──────── The data

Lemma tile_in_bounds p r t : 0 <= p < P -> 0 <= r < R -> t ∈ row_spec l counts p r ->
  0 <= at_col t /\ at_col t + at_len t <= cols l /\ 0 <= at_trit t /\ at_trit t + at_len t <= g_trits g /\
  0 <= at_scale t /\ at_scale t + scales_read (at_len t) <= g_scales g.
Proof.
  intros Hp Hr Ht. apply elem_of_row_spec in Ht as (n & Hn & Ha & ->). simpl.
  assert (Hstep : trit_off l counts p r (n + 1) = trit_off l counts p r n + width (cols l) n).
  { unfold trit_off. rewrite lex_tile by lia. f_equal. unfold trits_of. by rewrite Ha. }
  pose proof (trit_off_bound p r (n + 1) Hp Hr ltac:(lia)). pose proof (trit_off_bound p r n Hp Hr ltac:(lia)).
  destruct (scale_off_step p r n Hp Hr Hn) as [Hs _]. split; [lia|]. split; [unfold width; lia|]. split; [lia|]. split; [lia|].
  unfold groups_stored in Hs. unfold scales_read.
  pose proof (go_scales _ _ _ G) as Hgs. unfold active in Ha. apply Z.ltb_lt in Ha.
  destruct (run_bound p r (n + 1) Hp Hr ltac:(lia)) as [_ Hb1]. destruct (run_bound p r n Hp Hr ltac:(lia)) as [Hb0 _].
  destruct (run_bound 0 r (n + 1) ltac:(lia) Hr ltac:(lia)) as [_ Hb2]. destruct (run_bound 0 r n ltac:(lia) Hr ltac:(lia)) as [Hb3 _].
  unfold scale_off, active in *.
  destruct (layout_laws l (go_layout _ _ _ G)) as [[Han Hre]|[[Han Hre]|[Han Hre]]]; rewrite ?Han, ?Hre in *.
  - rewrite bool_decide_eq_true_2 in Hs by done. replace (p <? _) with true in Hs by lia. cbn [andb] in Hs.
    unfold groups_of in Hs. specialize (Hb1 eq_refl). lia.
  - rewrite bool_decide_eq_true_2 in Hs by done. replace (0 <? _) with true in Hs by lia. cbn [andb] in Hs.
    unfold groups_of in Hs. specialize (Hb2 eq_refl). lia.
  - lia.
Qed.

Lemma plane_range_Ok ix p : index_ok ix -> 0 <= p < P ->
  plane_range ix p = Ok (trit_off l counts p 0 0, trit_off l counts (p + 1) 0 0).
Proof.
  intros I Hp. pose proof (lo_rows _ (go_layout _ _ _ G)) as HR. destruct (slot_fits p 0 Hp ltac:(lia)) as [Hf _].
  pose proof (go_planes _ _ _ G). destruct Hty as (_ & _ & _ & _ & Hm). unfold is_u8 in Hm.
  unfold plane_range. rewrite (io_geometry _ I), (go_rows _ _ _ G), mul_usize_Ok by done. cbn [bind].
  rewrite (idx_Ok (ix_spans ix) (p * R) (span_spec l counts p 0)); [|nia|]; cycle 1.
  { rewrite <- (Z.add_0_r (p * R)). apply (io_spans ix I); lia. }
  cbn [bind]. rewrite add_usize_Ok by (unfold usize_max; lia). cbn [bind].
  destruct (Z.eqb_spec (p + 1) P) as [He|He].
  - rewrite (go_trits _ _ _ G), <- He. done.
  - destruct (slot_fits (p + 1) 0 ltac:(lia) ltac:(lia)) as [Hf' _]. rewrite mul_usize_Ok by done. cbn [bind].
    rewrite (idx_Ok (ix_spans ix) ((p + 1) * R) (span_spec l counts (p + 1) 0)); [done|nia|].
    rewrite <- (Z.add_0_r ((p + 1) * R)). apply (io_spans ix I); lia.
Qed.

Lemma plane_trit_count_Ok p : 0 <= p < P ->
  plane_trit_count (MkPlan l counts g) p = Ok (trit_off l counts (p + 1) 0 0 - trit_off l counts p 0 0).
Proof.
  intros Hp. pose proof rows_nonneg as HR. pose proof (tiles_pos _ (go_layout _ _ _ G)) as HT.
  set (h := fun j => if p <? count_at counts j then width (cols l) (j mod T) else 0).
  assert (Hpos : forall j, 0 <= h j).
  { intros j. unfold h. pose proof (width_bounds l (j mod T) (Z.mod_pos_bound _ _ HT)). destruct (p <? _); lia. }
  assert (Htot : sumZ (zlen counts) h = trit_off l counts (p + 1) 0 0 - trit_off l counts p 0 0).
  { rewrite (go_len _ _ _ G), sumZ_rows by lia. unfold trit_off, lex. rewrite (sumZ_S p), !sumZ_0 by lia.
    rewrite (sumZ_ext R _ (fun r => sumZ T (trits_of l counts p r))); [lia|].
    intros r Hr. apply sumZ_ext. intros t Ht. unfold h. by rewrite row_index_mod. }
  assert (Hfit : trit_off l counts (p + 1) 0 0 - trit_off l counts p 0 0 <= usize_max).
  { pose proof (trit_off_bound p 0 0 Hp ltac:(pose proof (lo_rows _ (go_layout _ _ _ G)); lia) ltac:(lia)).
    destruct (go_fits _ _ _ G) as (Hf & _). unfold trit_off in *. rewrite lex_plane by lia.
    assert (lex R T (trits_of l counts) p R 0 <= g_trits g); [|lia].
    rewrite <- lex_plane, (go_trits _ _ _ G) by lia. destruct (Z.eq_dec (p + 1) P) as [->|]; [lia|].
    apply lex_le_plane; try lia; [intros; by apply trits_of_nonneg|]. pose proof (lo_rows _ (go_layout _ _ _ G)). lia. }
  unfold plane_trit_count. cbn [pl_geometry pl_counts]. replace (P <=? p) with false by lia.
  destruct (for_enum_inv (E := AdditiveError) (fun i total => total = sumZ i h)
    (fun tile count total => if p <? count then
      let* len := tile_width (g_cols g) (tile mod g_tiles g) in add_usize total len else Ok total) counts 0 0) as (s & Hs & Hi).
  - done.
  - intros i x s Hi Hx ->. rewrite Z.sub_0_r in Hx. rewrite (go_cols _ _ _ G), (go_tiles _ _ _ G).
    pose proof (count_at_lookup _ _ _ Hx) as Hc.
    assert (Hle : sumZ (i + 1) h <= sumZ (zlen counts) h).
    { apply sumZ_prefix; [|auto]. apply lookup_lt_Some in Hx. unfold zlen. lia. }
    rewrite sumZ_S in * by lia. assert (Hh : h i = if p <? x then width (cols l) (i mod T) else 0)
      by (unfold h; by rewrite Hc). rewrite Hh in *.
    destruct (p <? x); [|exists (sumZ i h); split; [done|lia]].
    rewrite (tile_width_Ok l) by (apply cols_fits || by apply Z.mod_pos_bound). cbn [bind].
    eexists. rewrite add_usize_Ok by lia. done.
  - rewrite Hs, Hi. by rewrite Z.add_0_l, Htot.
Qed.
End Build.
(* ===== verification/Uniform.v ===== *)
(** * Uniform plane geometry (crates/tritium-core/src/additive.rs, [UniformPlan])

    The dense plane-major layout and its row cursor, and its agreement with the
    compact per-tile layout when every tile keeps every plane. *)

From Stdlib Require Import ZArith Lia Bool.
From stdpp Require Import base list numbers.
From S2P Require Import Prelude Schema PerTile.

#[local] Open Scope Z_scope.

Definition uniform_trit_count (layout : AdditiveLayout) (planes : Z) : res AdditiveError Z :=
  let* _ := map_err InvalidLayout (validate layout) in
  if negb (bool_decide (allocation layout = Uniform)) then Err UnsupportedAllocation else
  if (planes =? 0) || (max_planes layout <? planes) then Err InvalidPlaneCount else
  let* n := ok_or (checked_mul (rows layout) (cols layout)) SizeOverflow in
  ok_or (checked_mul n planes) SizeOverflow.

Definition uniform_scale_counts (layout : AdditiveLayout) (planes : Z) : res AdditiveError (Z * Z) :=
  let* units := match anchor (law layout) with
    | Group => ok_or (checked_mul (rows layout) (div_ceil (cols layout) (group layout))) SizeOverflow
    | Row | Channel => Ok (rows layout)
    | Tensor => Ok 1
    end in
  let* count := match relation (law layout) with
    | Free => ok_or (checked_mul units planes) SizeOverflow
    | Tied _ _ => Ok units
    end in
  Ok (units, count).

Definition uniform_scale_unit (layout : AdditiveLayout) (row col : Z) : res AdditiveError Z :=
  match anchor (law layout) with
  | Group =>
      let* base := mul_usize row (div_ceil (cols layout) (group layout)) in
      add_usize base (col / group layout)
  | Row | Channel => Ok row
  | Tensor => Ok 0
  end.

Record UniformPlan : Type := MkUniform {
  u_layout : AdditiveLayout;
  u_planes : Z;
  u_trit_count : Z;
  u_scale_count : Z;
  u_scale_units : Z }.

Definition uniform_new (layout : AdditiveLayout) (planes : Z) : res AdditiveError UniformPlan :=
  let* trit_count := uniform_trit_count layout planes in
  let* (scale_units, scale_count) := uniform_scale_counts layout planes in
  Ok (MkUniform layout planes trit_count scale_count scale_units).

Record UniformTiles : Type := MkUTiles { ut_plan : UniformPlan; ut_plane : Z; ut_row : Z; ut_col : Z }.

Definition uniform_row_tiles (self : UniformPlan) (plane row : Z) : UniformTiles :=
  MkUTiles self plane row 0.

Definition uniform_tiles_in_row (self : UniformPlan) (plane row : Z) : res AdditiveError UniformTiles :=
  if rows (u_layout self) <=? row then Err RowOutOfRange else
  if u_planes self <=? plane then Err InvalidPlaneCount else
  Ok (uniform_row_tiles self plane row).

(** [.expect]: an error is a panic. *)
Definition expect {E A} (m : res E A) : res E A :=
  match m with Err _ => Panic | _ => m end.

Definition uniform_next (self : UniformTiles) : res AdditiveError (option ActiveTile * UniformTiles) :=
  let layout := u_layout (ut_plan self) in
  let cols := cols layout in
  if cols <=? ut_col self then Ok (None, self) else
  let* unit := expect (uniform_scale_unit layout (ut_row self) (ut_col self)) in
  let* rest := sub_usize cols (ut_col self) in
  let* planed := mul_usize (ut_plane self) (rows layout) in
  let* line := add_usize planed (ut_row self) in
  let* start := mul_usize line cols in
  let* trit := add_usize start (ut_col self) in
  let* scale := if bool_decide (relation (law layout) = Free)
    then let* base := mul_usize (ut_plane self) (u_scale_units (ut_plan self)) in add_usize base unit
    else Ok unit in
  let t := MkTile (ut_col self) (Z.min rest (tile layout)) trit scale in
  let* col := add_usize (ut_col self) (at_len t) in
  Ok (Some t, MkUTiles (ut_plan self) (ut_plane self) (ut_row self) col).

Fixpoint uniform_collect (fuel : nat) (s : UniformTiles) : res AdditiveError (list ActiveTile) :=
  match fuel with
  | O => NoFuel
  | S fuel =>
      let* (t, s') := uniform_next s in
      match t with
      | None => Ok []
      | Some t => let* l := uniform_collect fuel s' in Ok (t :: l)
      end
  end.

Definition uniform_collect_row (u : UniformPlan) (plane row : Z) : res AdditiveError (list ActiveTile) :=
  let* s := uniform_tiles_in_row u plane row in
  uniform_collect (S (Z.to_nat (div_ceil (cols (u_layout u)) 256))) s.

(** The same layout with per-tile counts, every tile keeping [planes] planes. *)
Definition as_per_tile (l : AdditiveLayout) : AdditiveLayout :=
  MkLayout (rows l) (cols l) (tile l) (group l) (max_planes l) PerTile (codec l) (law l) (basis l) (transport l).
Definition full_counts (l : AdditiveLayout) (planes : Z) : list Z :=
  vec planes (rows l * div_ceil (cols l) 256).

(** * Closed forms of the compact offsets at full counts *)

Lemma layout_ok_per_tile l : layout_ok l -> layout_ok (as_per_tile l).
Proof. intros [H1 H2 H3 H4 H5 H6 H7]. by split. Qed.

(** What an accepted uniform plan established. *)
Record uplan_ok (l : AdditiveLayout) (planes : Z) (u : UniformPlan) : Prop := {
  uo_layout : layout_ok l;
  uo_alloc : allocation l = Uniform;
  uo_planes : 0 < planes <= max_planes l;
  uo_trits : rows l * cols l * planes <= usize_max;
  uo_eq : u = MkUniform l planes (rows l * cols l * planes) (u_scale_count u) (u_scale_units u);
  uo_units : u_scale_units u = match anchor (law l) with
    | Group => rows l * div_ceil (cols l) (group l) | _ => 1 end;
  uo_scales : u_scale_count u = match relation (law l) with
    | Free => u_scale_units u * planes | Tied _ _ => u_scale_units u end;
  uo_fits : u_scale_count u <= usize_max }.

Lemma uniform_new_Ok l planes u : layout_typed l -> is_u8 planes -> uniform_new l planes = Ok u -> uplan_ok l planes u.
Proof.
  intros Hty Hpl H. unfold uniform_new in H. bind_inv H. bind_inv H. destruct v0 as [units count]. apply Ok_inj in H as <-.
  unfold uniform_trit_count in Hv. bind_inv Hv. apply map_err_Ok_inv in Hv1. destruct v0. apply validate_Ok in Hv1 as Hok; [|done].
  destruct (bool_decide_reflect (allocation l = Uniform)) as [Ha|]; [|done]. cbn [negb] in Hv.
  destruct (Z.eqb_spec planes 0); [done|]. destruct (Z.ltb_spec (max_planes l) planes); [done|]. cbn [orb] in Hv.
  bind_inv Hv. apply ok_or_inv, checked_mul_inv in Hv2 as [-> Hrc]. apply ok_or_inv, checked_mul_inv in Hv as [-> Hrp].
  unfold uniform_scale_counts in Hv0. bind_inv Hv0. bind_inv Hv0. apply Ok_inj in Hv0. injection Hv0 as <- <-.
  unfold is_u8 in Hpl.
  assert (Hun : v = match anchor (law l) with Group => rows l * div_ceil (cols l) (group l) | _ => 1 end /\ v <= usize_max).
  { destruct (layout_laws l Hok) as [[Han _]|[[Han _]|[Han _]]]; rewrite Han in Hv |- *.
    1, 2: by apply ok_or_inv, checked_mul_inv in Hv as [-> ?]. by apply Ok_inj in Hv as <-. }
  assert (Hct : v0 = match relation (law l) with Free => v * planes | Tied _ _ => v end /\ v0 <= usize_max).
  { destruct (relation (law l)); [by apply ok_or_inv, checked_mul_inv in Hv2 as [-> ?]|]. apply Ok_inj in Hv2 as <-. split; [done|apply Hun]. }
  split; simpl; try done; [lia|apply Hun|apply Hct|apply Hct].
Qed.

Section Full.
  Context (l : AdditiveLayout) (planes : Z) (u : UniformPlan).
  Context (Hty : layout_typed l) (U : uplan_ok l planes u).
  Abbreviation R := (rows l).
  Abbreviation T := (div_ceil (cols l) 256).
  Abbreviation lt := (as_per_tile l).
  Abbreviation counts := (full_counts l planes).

────────────────

Task goal = Reproduce, word for word and in full, only the lines above that start at the line with "let* rest := sub_usize" and run through the line with "uo_eq : u = MkUniform", both ends included.

Solution for this task =
  let* rest := sub_usize cols (ut_col self) in
  let* planed := mul_usize (ut_plane self) (rows layout) in
  let* line := add_usize planed (ut_row self) in
  let* start := mul_usize line cols in
  let* trit := add_usize start (ut_col self) in
  let* scale := if bool_decide (relation (law layout) = Free)
    then let* base := mul_usize (ut_plane self) (u_scale_units (ut_plan self)) in add_usize base unit
    else Ok unit in
  let t := MkTile (ut_col self) (Z.min rest (tile layout)) trit scale in
  let* col := add_usize (ut_col self) (at_len t) in
  Ok (Some t, MkUTiles (ut_plan self) (ut_plane self) (ut_row self) col).

Fixpoint uniform_collect (fuel : nat) (s : UniformTiles) : res AdditiveError (list ActiveTile) :=
  match fuel with
  | O => NoFuel
  | S fuel =>
      let* (t, s') := uniform_next s in
      match t with
      | None => Ok []
      | Some t => let* l := uniform_collect fuel s' in Ok (t :: l)
      end
  end.

Definition uniform_collect_row (u : UniformPlan) (plane row : Z) : res AdditiveError (list ActiveTile) :=
  let* s := uniform_tiles_in_row u plane row in
  uniform_collect (S (Z.to_nat (div_ceil (cols (u_layout u)) 256))) s.

(** The same layout with per-tile counts, every tile keeping [planes] planes. *)
Definition as_per_tile (l : AdditiveLayout) : AdditiveLayout :=
  MkLayout (rows l) (cols l) (tile l) (group l) (max_planes l) PerTile (codec l) (law l) (basis l) (transport l).
Definition full_counts (l : AdditiveLayout) (planes : Z) : list Z :=
  vec planes (rows l * div_ceil (cols l) 256).

(** * Closed forms of the compact offsets at full counts *)

Lemma layout_ok_per_tile l : layout_ok l -> layout_ok (as_per_tile l).
Proof. intros [H1 H2 H3 H4 H5 H6 H7]. by split. Qed.

(** What an accepted uniform plan established. *)
Record uplan_ok (l : AdditiveLayout) (planes : Z) (u : UniformPlan) : Prop := {
  uo_layout : layout_ok l;
  uo_alloc : allocation l = Uniform;
  uo_planes : 0 < planes <= max_planes l;
  uo_trits : rows l * cols l * planes <= usize_max;
  uo_eq : u = MkUniform l planes (rows l * cols l * planes) (u_scale_count u) (u_scale_units u);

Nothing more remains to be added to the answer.